Task to complete: Look for the word "embedded" in the data below, and copy every line that holds it.
== Records to use ==
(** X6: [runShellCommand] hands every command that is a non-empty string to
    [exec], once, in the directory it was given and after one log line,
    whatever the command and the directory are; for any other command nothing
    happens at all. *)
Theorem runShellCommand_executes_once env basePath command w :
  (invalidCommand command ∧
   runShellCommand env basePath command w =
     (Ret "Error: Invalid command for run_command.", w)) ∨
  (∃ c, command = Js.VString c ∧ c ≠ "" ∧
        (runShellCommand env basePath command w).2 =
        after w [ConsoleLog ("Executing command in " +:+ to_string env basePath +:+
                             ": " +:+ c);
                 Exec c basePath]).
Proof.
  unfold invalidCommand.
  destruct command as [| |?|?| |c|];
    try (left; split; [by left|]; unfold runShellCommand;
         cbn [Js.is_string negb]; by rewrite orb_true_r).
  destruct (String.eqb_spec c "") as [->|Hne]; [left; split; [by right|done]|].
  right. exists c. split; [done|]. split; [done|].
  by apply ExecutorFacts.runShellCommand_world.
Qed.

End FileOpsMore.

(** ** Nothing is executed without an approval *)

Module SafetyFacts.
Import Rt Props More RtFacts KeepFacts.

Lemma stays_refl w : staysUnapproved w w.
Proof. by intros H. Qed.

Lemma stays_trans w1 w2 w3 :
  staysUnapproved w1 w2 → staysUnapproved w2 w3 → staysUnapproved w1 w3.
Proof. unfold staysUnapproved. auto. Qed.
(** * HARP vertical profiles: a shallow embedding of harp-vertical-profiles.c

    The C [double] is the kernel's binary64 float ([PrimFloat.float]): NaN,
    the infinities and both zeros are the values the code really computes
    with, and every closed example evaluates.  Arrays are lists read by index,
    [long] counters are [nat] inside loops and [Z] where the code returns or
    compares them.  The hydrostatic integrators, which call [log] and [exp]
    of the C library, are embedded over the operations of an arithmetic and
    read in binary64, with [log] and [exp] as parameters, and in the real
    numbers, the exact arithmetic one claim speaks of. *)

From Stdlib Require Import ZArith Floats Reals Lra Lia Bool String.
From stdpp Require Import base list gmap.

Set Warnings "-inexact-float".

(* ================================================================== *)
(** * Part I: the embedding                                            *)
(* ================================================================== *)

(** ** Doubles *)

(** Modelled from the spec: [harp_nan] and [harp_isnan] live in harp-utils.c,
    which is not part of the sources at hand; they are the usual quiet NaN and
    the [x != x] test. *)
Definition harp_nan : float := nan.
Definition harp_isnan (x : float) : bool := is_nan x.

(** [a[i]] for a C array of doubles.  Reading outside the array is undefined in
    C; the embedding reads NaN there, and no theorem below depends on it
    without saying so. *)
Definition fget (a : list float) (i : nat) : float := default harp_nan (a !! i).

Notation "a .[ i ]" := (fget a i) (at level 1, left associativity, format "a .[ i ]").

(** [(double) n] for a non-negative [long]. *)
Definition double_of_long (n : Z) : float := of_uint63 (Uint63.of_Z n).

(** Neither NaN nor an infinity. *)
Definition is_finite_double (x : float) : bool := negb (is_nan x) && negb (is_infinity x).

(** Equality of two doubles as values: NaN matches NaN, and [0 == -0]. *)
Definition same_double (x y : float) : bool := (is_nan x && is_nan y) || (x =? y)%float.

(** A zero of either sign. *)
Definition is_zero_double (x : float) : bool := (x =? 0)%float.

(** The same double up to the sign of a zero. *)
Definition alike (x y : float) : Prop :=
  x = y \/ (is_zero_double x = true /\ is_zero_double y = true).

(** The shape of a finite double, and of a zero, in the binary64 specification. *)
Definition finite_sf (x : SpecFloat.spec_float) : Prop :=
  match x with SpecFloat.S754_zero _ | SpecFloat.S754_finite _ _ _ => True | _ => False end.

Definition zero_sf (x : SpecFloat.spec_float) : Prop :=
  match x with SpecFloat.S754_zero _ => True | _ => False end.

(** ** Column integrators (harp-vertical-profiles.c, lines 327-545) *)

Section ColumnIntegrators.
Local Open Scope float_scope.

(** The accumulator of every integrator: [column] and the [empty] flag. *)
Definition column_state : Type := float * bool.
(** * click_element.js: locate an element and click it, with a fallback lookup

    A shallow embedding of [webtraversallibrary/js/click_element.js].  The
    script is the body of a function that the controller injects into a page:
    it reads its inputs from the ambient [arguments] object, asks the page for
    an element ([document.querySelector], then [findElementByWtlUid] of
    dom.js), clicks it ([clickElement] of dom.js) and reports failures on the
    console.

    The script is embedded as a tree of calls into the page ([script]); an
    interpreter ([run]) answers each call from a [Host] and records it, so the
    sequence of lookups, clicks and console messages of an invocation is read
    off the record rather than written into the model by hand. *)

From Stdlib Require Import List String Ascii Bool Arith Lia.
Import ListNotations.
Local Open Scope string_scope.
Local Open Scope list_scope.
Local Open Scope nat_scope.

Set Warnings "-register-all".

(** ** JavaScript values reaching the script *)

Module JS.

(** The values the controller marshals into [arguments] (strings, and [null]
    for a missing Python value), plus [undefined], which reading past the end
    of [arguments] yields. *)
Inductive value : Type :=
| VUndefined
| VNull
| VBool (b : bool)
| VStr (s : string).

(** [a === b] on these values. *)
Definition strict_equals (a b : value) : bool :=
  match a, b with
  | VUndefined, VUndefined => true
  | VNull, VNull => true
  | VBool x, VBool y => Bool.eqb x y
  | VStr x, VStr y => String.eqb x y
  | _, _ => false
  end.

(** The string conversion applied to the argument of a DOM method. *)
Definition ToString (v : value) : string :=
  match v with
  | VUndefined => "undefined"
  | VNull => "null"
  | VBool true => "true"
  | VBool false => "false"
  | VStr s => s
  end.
===
Written response:
    of the C library, are embedded over the operations of an arithmetic and
    The script is embedded as a tree of calls into the page ([script]); an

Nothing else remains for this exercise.